TB outbreak exposes hidden school risk
2026-05-07
Almost routine, the classroom air now carries a harsher statistic than any exam score. At a San Francisco school, health officials report that nearly one in five people tested show infection with Mycobacterium tuberculosis, a rate more familiar to high‑burden regions than to a well‑resourced campus. The outbreak, identified after a single active pulmonary case, has turned a standard contact investigation into an uncomfortable civics lesson about how infection lingers long after headlines fade.

What looks like a contained scare is, in epidemiological terms, a long fuse. Most of those flagged do not have active tuberculosis disease but latent tuberculosis infection, confirmed by interferon‑gamma release assays and tuberculin skin tests that light up immune memory rather than current symptoms. This latent state can sit inside lung tissue for decades, held in check by granuloma formation until age, stress, or another illness weakens host immunity and allows bacilli to reactivate into contagious disease.

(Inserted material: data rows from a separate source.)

(* ===== verification/ParticleFilter.v ===== *)
(** The particle filter of nav2_amcl (pf/pf.c, with the vectors of
    pf/pf_vector.c): the two sample sets, the weighting of the samples by a
    sensor, their resampling and the statistics of their clusters. *)

From stdpp Require Import gmap relations.
From S2P Require Import Prelude Floats Bresenham Footprint FloatOrder KdTree.

(** ** Vectors and matrices *)

Record pf_matrix_t := mkMatrix { m_0 : pf_vector_t; m_1 : pf_vector_t; m_2 : pf_vector_t }.

(** Functions of the C library. *)
Class Libm := {
  m_cos : spec_float -> spec_float;
  m_sin : spec_float -> spec_float;
  m_atan2 : spec_float -> spec_float -> spec_float;
  m_log : spec_float -> spec_float;
}.

Definition pf_vector_zero : pf_vector_t := mkVector f_zero f_zero f_zero.
Definition pf_matrix_zero : pf_matrix_t := mkMatrix pf_vector_zero pf_vector_zero pf_vector_zero.
Definition pf_vector_sub (a b : pf_vector_t) : pf_vector_t := mkVector (fsub (v_0 a) (v_0 b)) (fsub (v_1 a) (v_1 b)) (fsub (v_2 a) (v_2 b)).

Definition pf_vector_coord_add `{Libm} (a b : pf_vector_t) : pf_vector_t :=
  let c2 := fadd (v_2 b) (v_2 a) in
  mkVector (fsub (fadd (v_0 b) (fmul (v_0 a) (m_cos (v_2 b)))) (fmul (v_1 a) (m_sin (v_2 b))))
           (fadd (fadd (v_1 b) (fmul (v_0 a) (m_sin (v_2 b)))) (fmul (v_1 a) (m_cos (v_2 b))))
           (m_atan2 (m_sin c2) (m_cos c2)).

(** ** The data *)

Record pf_sample_t := mkSample { ps_pose : pf_vector_t; ps_weight : spec_float }.

(** The workspace [m[4]], [c[2][2]]. *)
Record Moments := mkMoments {
  mm_0 : spec_float; mm_1 : spec_float; mm_2 : spec_float; mm_3 : spec_float;
  mc_00 : spec_float; mc_01 : spec_float; mc_10 : spec_float; mc_11 : spec_float;
}.

Record pf_cluster_t := mkCluster {
  pc_count : Z;
  pc_weight : spec_float;
  pc_mean : pf_vector_t;
  pc_cov : pf_matrix_t;
  pc_work : Moments;
}.

Record pf_sample_set_t := mkSampleSet {
  sample_count : Z;
  samples : list pf_sample_t;
  kdtree : pf_kdtree_t;
  cluster_count : Z;
  cluster_max_count : Z;
  clusters : list pf_cluster_t;
  set_mean : pf_vector_t;
  set_cov : pf_matrix_t;
  set_converged : bool;
}.

(** The function pointer [random_pose_fn] is an argument of the operation that
    calls it. *)
Record pf_t := mkPf {
  min_samples : Z;
  max_samples : Z;
  pop_err : spec_float;
  pop_z : spec_float;
  current_set : Z;
  sets : list pf_sample_set_t;
  w_slow : spec_float;
  w_fast : spec_float;
  alpha_slow : spec_float;
  alpha_fast : spec_float;
  dist_threshold : spec_float;
  pf_converged : bool;
}.

Definition set_samples (s : pf_sample_set_t) (count : Z) (l : list pf_sample_t) : pf_sample_set_t :=
  mkSampleSet count l (kdtree s) (cluster_count s) (cluster_max_count s) (clusters s) (set_mean s) (set_cov s) (set_converged s).
Definition set_kdtree (s : pf_sample_set_t) (t : pf_kdtree_t) : pf_sample_set_t :=
  mkSampleSet (sample_count s) (samples s) t (cluster_count s) (cluster_max_count s) (clusters s) (set_mean s) (set_cov s) (set_converged s).
Definition set_statistics (s : pf_sample_set_t) (count : Z) (l : list pf_cluster_t) (mean : pf_vector_t) (cov : pf_matrix_t) : pf_sample_set_t :=
  mkSampleSet (sample_count s) (samples s) (kdtree s) count (cluster_max_count s) l mean cov (set_converged s).
Definition set_flag (s : pf_sample_set_t) (b : bool) : pf_sample_set_t :=
  mkSampleSet (sample_count s) (samples s) (kdtree s) (cluster_count s) (cluster_max_count s) (clusters s) (set_mean s) (set_cov s) b.

Definition set_sets (pf : pf_t) (current : Z) (l : list pf_sample_set_t) (converged : bool) : pf_t :=
  mkPf (min_samples pf) (max_samples pf) (pop_err pf) (pop_z pf) current l (w_slow pf) (w_fast pf) (alpha_slow pf) (alpha_fast pf) (dist_threshold pf) converged.
Definition set_averages (pf : pf_t) (slow fast : spec_float) : pf_t :=
  mkPf (min_samples pf) (max_samples pf) (pop_err pf) (pop_z pf) (current_set pf) (sets pf) slow fast (alpha_slow pf) (alpha_fast pf) (dist_threshold pf) (pf_converged pf).

(** The parameters of the number of samples. *)
Definition pf_limits (pf : pf_t) : Z * Z * spec_float * spec_float := (min_samples pf, max_samples pf, pop_err pf, pop_z pf).

(** The set in use, and its replacement. *)
Definition current (pf : pf_t) : option pf_sample_set_t := aget (sets pf) (current_set pf).
Definition put_current (pf : pf_t) (s : pf_sample_set_t) : option pf_t := l ← aset (sets pf) (current_set pf) s; Some (set_sets pf (current_set pf) l (pf_converged pf)).

Section filter.
Context `{Libm}.

(** ** Cluster statistics *)

Definition zero_moments : Moments := mkMoments f_zero f_zero f_zero f_zero f_zero f_zero f_zero f_zero.

(** The sums of a sample's contributions. *)
Definition add_moments (w : Moments) (s : pf_sample_t) : Moments :=
  let p := ps_pose s in let wt := ps_weight s in
  mkMoments (fadd (mm_0 w) (fmul wt (v_0 p))) (fadd (mm_1 w) (fmul wt (v_1 p))) (fadd (mm_2 w) (fmul wt (m_cos (v_2 p)))) (fadd (mm_3 w) (fmul wt (m_sin (v_2 p))))
    (fadd (mc_00 w) (fmul (fmul wt (v_0 p)) (v_0 p))) (fadd (mc_01 w) (fmul (fmul wt (v_0 p)) (v_1 p)))
    (fadd (mc_10 w) (fmul (fmul wt (v_1 p)) (v_0 p))) (fadd (mc_11 w) (fmul (fmul wt (v_1 p)) (v_1 p))).

Definition moments_mean (w : Moments) (weight : spec_float) : pf_vector_t :=
  mkVector (fdiv (mm_0 w) weight) (fdiv (mm_1 w) weight) (m_atan2 (mm_3 w) (mm_2 w)).

Definition moments_cov (w : Moments) (weight : spec_float) (mean : pf_vector_t) : pf_matrix_t :=
  mkMatrix (mkVector (fsub (fdiv (mc_00 w) weight) (fmul (v_0 mean) (v_0 mean))) (fsub (fdiv (mc_01 w) weight) (fmul (v_0 mean) (v_1 mean))) f_zero)
           (mkVector (fsub (fdiv (mc_10 w) weight) (fmul (v_1 mean) (v_0 mean))) (fsub (fdiv (mc_11 w) weight) (fmul (v_1 mean) (v_1 mean))) f_zero)
           (mkVector f_zero f_zero (fmul (f_of_Z (-2)) (m_log (fsqrt (fadd (fmul (mm_2 w) (mm_2 w)) (fmul (mm_3 w) (mm_3 w))))))).

Definition reset_cluster (c : pf_cluster_t) : pf_cluster_t := mkCluster (pc_count c) f_zero pf_vector_zero pf_matrix_zero zero_moments.
Definition add_to_cluster (c : pf_cluster_t) (s : pf_sample_t) : pf_cluster_t :=
  mkCluster (pc_count c) (fadd (pc_weight c) (ps_weight s)) (pc_mean c) (pc_cov c) (add_moments (pc_work c) s).
Definition normalize_cluster (c : pf_cluster_t) : pf_cluster_t :=
  let mean := moments_mean (pc_work c) (pc_weight c) in mkCluster (pc_count c) (pc_weight c) mean (moments_cov (pc_work c) (pc_weight c) mean) (pc_work c).

Definition update_cluster (f : pf_cluster_t -> pf_cluster_t) (i : Z) (l : list pf_cluster_t) : option (list pf_cluster_t) := c ← aget l i; aset l i (f c).

(** Between two iterations: the clusters, their count, the total weight and
    the sums. *)
Definition accumulate (set : pf_sample_set_t) (i : Z) (st : list pf_cluster_t * Z * spec_float * Moments) : option (list pf_cluster_t * Z * spec_float * Moments) :=
  let '(l, count, weight, work) := st in
  sample ← aget (samples set) i;
  cidx ← pf_kdtree_get_cluster (kdtree set) (ps_pose sample);
  _ ← assert_ub (0 <=? cidx);
  if cluster_max_count set <=? cidx then Some st
  else
    let count := if count <? cidx + 1 then cidx + 1 else count in
    l ← update_cluster (fun c => add_to_cluster c sample) cidx l;
    Some (l, count, fadd weight (ps_weight sample), add_moments work sample).

Definition pf_cluster_stats (set : pf_sample_set_t) : option pf_sample_set_t :=
  tree ← pf_kdtree_cluster (kdtree set);
  let set := set_kdtree set tree in
  l ← for_range 0 (cluster_max_count set) (update_cluster reset_cluster) (clusters set);
  '(l, count, weight, work) ← for_range 0 (sample_count set) (accumulate set) (l, 0, f_zero, zero_moments);
  l ← for_range 0 count (update_cluster normalize_cluster) l;
  let mean := moments_mean work weight in
  Some (set_statistics set count l mean (moments_cov work weight mean)).

(** The answer 0 is [Some None]. *)
Definition pf_get_cluster_stats (pf : pf_t) (clabel : Z) : option (option (spec_float * pf_vector_t * pf_matrix_t)) :=
  set ← current pf;
  if cluster_count set <=? clabel then Some None
  else c ← aget (clusters set) clabel; Some (Some (pc_weight c, pc_mean c, pc_cov c)).

(** ** Creation and initialisation *)

Definition zero_cluster : pf_cluster_t := mkCluster 0 f_zero pf_vector_zero pf_matrix_zero zero_moments.

Definition alloc_set (max : Z) : pf_sample_set_t :=
  mkSampleSet max (anew max (mkSample pf_vector_zero (fdiv f_one (f_of_Z max)))) (pf_kdtree_alloc (3 * max)) 0 max (anew max zero_cluster) pf_vector_zero pf_matrix_zero false.

Definition pf_init_converged (pf : pf_t) : option pf_t :=
  set ← current pf; l ← aset (sets pf) (current_set pf) (set_flag set false); Some (set_sets pf (current_set pf) l false).

Definition pf_alloc (min max : Z) (slow fast : spec_float) : option pf_t :=
  _ ← checked_s32 (3 * max);
  pf_init_converged (mkPf min max (fdiv f_one (f_of_Z 100)) (f_of_Z 3) 0 [alloc_set max; alloc_set max] f_zero f_zero slow fast f_half false).

(** Writes to a sample. *)
Definition put_sample (set : pf_sample_set_t) (i : Z) (s : pf_sample_t) : option pf_sample_set_t := l ← aset (samples set) i s; Some (set_samples set (sample_count set) l).

(** The callbacks draw from the state [G] of the random generator. *)
Definition pf_init_model {G} (pf : pf_t) (init_fn : G -> pf_vector_t * G) (g : G) : option (pf_t * G) :=
  set ← current pf;
  let set := set_samples (set_kdtree set (pf_kdtree_clear (kdtree set))) (max_samples pf) (samples set) in
  '(set, g) ← for_range 0 (sample_count set) (fun i '(set, g) =>
    let '(pose, g) := init_fn g in
    let weight := fdiv f_one (f_of_Z (max_samples pf)) in
    set ← put_sample set i (mkSample pose weight);
    tree ← pf_kdtree_insert (kdtree set) pose weight;
    Some (set_kdtree set tree, g)) (set, g);
  let pf := set_averages pf f_zero f_zero in
  set ← pf_cluster_stats set;
  pf ← put_current pf set;
  pf ← pf_init_converged pf;
  Some (pf, g).

(** ** Convergence *)

(** Whether every sample is near the mean. *)
Definition near_mean (pf : pf_t) (mean_x mean_y : spec_float) (s : pf_sample_t) : bool :=
  negb (fgt (SFabs (fsub (v_0 (ps_pose s)) mean_x)) (dist_threshold pf) || fgt (SFabs (fsub (v_1 (ps_pose s)) mean_y)) (dist_threshold pf)).

Definition pf_update_converged (pf : pf_t) : option (pf_t * bool) :=
  set ← current pf;
  '(mean_x, mean_y) ← for_range 0 (sample_count set) (fun i '(mean_x, mean_y) => s ← aget (samples set) i; Some (fadd mean_x (v_0 (ps_pose s)), fadd mean_y (v_1 (ps_pose s)))) (f_zero, f_zero);
  let mean_x := fdiv mean_x (f_of_Z (sample_count set)) in
  let mean_y := fdiv mean_y (f_of_Z (sample_count set)) in
  b ← for_range 0 (sample_count set) (fun i (b : bool) => if b then s ← aget (samples set) i; Some (near_mean pf mean_x mean_y s) else Some false) true;
  l ← aset (sets pf) (current_set pf) (set_flag set b);
  Some (set_sets pf (current_set pf) l b, b).

(** ** Weighting *)

(** The running average [w] of the likelihood. *)
Definition running (w alpha avg : spec_float) : spec_float := if feq w f_zero then avg else fadd w (fmul alpha (fsub avg w)).

Definition pf_update_sensor (pf : pf_t) (sensor_fn : pf_sample_set_t -> spec_float * pf_sample_set_t) : option pf_t :=
  set ← current pf;
  let '(total, set) := sensor_fn set in
  if fgt total f_zero then
    '(set, w_avg) ← for_range 0 (sample_count set) (fun i '(set, w_avg) =>
      s ← aget (samples set) i; set ← put_sample set i (mkSample (ps_pose s) (fdiv (ps_weight s) total)); Some (set, fadd w_avg (ps_weight s))) (set, f_zero);
    let w_avg := fdiv w_avg (f_of_Z (sample_count set)) in
    put_current (set_averages pf (running (w_slow pf) (alpha_slow pf) w_avg) (running (w_fast pf) (alpha_fast pf) w_avg)) set
  else
    set ← for_range 0 (sample_count set) (fun i set => s ← aget (samples set) i; put_sample set i (mkSample (ps_pose s) (fdiv f_one (f_of_Z (sample_count set))))) set;
    put_current pf set.

(** ** Resampling *)

Definition pf_resample_limit (pf : pf_t) (k : Z) : option Z :=
  if k <=? 1 then Some (max_samples pf)
  else
    let b := fdiv (f_of_Z 2) (fmul (f_of_Z 9) (fsub (f_of_Z k) f_one)) in
    let c := fmul (fsqrt (fdiv (f_of_Z 2) (fmul (f_of_Z 9) (fsub (f_of_Z k) f_one)))) (pop_z pf) in
    let x := fadd (fsub f_one b) c in
    n ← f_to_s32 (fceil (fmul (fmul (fmul (fdiv (f_of_Z (k - 1)) (fmul (f_of_Z 2) (pop_err pf))) x) x) x));
    Some (if n <? min_samples pf then min_samples pf else if max_samples pf <? n then max_samples pf else n).

(** The table of the cumulative weights. *)
Definition cumulative (set : pf_sample_set_t) : option (list spec_float) :=
  c ← aset (anew (sample_count set + 1) S754_nan) 0 f_zero;
  for_range 0 (sample_count set) (fun i c => ci ← aget c i; s ← aget (samples set) i; aset c (i + 1) (fadd ci (ps_weight s))) c.

(** The slot of the table a number falls in; the count when there is none. *)
Definition find_slot (count : Z) (c : list spec_float) (r : spec_float) : option Z :=
  loop (Z.to_nat count + 1) (fun i =>
    if i <? count then
      lo ← aget c i;
      if fle lo r then hi ← aget c (i + 1); Some (if flt r hi then Break i else Next (i + 1)) else Some (Next (i + 1))
    else Some (Break i)) 0.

The more unsettling point is that this school cluster exposes policy gaps as much as biological risk. Public health teams have moved quickly with chest radiography, prophylactic isoniazid and rifapentine regimens, and expanded screening beyond the initial classroom circle, yet the social fallout is harder to chart: parents weighing stigma against transparency, students suddenly recast as vectors, and a city reminded that tuberculosis, once thought relegated to history or distant places, still writes itself into ordinary school days.